13.1 All rates are exclusive of VAT and exclusive of travel, transport and accommodation expenses.

13.2 Travel expenses are charged as specified in the agreement.


Article 14. Suspension and Termination

The Service Provider has the right to suspend the performance of the agreement or to terminate it by operation of law and with immediate effect without prior notice of default if the Client:

  • fails to meet its payment obligations;
  • becomes insolvent, files for bankruptcy or ceases its payments;
  • is subjected to attachment;
  • provides incorrect or misleading information;
  • commits fraud.

Services already delivered remain due.


Article 15. Liability

15.1 The liability of the Service Provider is limited to the fees invoiced for the relevant assignment in the 12 months prior to the damaging event, except in cases of intent or fraud.

15.2 The Service Provider is never liable for indirect or consequential damages, including loss of revenue, profit, data or goodwill.

15.3 The Client indemnifies the Service Provider against claims from third parties arising from the use of the services provided.


Article 16. Confidentiality and Data Protection

16.1 Parties treat all confidential information strictly confidential.

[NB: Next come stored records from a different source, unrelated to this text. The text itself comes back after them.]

(* ===== verification/MachinesRun.v ===== *)
(** Correctness of the machine manager (src/exec/slicemachine.go): whatever the
    clients, the network and the machines do, procs are accounted for exactly, no
    machine is given more work than it has procs for, and not more machines are
    started than the limit allows. *)
From S2P Require Import Prelude Heap SliceIO Task Machines MachinesSpec.

(** * The manager and its clients *)

(** The manager, the procs that clients hold (which machine, how many), and the
    numbers of machines being started. *)
Record sys := mkSys {
  y_mm : machineManager;
  y_leases : list (nat * Z);
  y_starting : list Z;
}.

Definition leased (m : nat) (leases : list (nat * Z)) : Z := zsum (filter (λ x, x.1 = m) leases).*2.

(** The communications that can happen next, and what clients hold and what is
    being started after it: clients request at most the procs of a machine, they
    return exactly what they were given, every attempt to start machines ends in
    machines and failures, and machines stop at any time. *)
Inductive allowed (s : sys) : event → list (nat * Z) → list Z → Prop :=
| allowed_sched priority procs machc :
    (1 <= procs <= mm_machprocs (y_mm s))%Z →
    allowed s (ESched (Offer priority procs machc)) (y_leases s) (y_starting s)
| allowed_send m c r rest :
    sq_q (mm_schedQ (y_mm s)) = r :: rest → offered (y_mm s) = Some (m, c) →
    allowed s ESend ((m, rq_procs r) :: y_leases s) (y_starting s)
| allowed_done m procs err now leases :
    y_leases s ≡ₚ (m, procs) :: leases →
    allowed s (EDone m procs err now) leases (y_starting s)
| allowed_probation :
    mm_probation (y_mm s) ≠ [] → allowed s EProbation (y_leases s) (y_starting s)
| allowed_start new nFailures starting :
    (0 <= nFailures)%Z → y_starting s ≡ₚ (Z.of_nat (length new) + nFailures)%Z :: starting →
    NoDup new → (∀ m, m ∈ new → mm_store (y_mm s) !! m = None) →
    allowed s (EStart new nFailures) (y_leases s) starting
| allowed_stopped m :
    is_Some (mm_store (y_mm s) !! m) → allowed s (EStopped m) (y_leases s) (y_starting s).

Definition step (s s' : sys) : Prop :=
  ∃ e leases starting mm n, allowed s e leases starting ∧ Do_iter (y_mm s) e = Ret (Some (mm, n)) ∧
    s' = mkSys mm leases (option_list n ++ starting).

(** The procs of the machines that are there. *)
Definition have (mm : machineManager) : Z :=
  (Z.of_nat (length (mm_machines mm) + length (mm_probation mm)) * mm_machprocs mm)%Z.

Record inv (s : sys) : Prop := {
  inv_pool : pool (mm_store (y_mm s)) (mm_machines (y_mm s)) (mm_probation (y_mm s));
  inv_queue : queue_ok (mm_schedQ (y_mm s));
  inv_requests : ∀ r, r ∈ sq_q (mm_schedQ (y_mm s)) → (1 <= rq_procs r <= mm_machprocs (y_mm s))%Z;
  inv_load : ∀ m x, mm_store (y_mm s) !! m = Some x →
    sm_maxTaskProcs x = mm_machprocs (y_mm s) ∧ sm_taskProcs x = leased m (y_leases s) ∧
    (sm_taskProcs x <= sm_maxTaskProcs x)%Z;
  inv_leases : ∀ m p, (m, p) ∈ y_leases s → is_Some (mm_store (y_mm s) !! m) ∧ (1 <= p)%Z;
  inv_need : mm_need (y_mm s) = (zsum (rq_procs <$> sq_q (mm_schedQ (y_mm s))) + zsum (y_leases s).*2)%Z;
  inv_pending : mm_pending (y_mm s) = (mm_machprocs (y_mm s) * zsum (y_starting s))%Z;
  inv_starting : Forall (λ n, 1 <= n)%Z (y_starting s);
  inv_procs : (1 <= mm_machprocs (y_mm s))%Z;
  inv_max : (have (y_mm s) + mm_pending (y_mm s) < mm_maxp (y_mm s) + mm_machprocs (y_mm s))%Z;
}.

Lemma leased_perm m l1 l2 : l1 ≡ₚ l2 → leased m l1 = leased m l2.
Proof. intros Hp. unfold leased. by rewrite Hp. Qed.

Lemma leased_cons m k p l : leased m ((k, p) :: l) = ((if decide (k = m) then p else 0) + leased m l)%Z.
Proof. unfold leased. rewrite filter_cons. simpl. by case_decide. Qed.

(** Demand is a matter of keys. *)
Lemma procs_perm q q' r :
  request_key <$> q ≡ₚ request_key r :: (request_key <$> q') →
  zsum (rq_procs <$> q) = (rq_procs r + zsum (rq_procs <$> q'))%Z.
Proof.
  intros Hp%(fmap_Permutation (λ k, k.1.2)). rewrite fmap_cons, <-!list_fmap_compose in Hp.
  apply zsum_perm in Hp. exact Hp.
Qed.

Lemma keys_elem q q' r t :
  request_key <$> q ≡ₚ request_key r :: (request_key <$> q') → t ∈ q →
  rq_procs t = rq_procs r ∨ ∃ t', t' ∈ q' ∧ rq_procs t = rq_procs t'.
Proof.
  intros Hp Ht%(list_elem_of_fmap_2 request_key). rewrite Hp in Ht.
  apply elem_of_cons in Ht as [Ht|(t' & Ht & Hin)%list_elem_of_fmap]; injection Ht as _ Ht _; [by left|right].
  by exists t'.
Qed.

(** Loads are unchanged where machines keep their procs. *)
Lemma load_same (st st' : store) procs leases :
  same load st st' →
  (∀ m x, st !! m = Some x → sm_maxTaskProcs x = procs ∧ sm_taskProcs x = leased m leases ∧
     (sm_taskProcs x <= sm_maxTaskProcs x)%Z) →
  ∀ m x, st' !! m = Some x → sm_maxTaskProcs x = procs ∧ sm_taskProcs x = leased m leases ∧
     (sm_taskProcs x <= sm_maxTaskProcs x)%Z.
Proof.
  intros Hs Hl m x Hx. specialize (Hs m). rewrite Hx in Hs. destruct (st !! m) as [y|] eqn:Hy; [|done].
  injection Hs as H1 H2. rewrite H1, H2. by apply Hl.
Qed.

Lemma same_is_Some {A} (field : sliceMachine → A) st st' m : same field st st' → is_Some (st !! m) → is_Some (st' !! m).
Proof. intros Hs [x Hx]. specialize (Hs m). rewrite Hx in Hs. by destruct (st' !! m). Qed.

(** * The choice of a machine *)

Lemma schedule_Some s st ms m c :
  schedule s st ms = Some (m, c) →
  c = rq_machc s ∧ m ∈ ms ∧ (rq_procs s <= sm_maxTaskProcs (mach st m) - sm_taskProcs (mach st m))%Z.
Proof.
  induction ms as [|k ms IH]; simpl; [done|].
  destruct (Z.leb_spec (rq_procs s) (sm_maxTaskProcs (mach st k) - sm_taskProcs (mach st k))).
  - intros [= <- <-]. split_and!; [done|by left|done].
  - intros (-> & Hm & Hp)%IH. split_and!; [done|by right|done].
Qed.

Lemma schedule_None s st ms :
  schedule s st ms = None ↔ ∀ m, m ∈ ms → (sm_maxTaskProcs (mach st m) - sm_taskProcs (mach st m) < rq_procs s)%Z.
Proof.
  induction ms as [|k ms IH]; simpl; [set_solver|].
  destruct (Z.leb_spec (rq_procs s) (sm_maxTaskProcs (mach st k) - sm_taskProcs (mach st k))).
  - split; [done|]. intros Hall. specialize (Hall k ltac:(left)). lia.
  - rewrite IH. split; [|set_solver]. intros Hall m [->|Hm]%elem_of_cons; [done|by apply Hall].
Qed.

(** * The communications keep the invariant *)

(** Evaluates the fields of updated systems. *)
Ltac fields :=
  cbn [y_mm y_leases y_starting with_queue with_machines with_timer with_pending mm_maxp mm_machprocs mm_schedQ
       mm_need mm_pending mm_machines mm_probation mm_timer mm_startFailures mm_store on_sched].

Lemma inv_timer s t : inv s → inv (mkSys (with_timer t (y_mm s)) (y_leases s) (y_starting s)).
Proof. by intros []. Qed.

Lemma pool_alter f st ms pr m :
  (∀ x, sm_index (f x) = sm_index x) → (∀ x, sm_health (f x) = sm_health x) →
  (∀ x, sm_lastFailure (f x) = sm_lastFailure x) → pool st ms pr → pool (alter f m st) ms pr.
Proof.
  intros Hi Hh Hl [? ? Hheap Hok Hf]. split; [by apply placed_alter|by apply placed_alter| | |].
  - by rewrite (failures_same st) by (by apply same_alter).
  - intros k. by rewrite (same_alter sm_health) by done.
  - intros k. by rewrite (same_alter sm_health) by done.
Qed.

16.2 This obligation remains in effect until 1 year after termination of the agreement.

16.3 Personal data is processed in accordance with the GDPR. The Client remains the data controller.


Article 17. Subcontracting and Independence

17.1 The Service Provider may engage third parties or subcontractors under its responsibility, without additional costs for the Client.

17.2 Parties act as independent contractors. No hierarchical or employment relationship arises.


Article 18. Evidence

Parties accept that electronic communications, digital documents and copies have the same evidential value as original written documents.


Article 19. Final Provisions

19.1 If a provision proves to be invalid or unenforceable, this does not affect the validity of the remaining provisions.

19.2 Failure to exercise a right does not constitute a waiver of that right.

19.3 Belgian law governs this agreement. Disputes fall under the exclusive jurisdiction of the courts of Antwerp.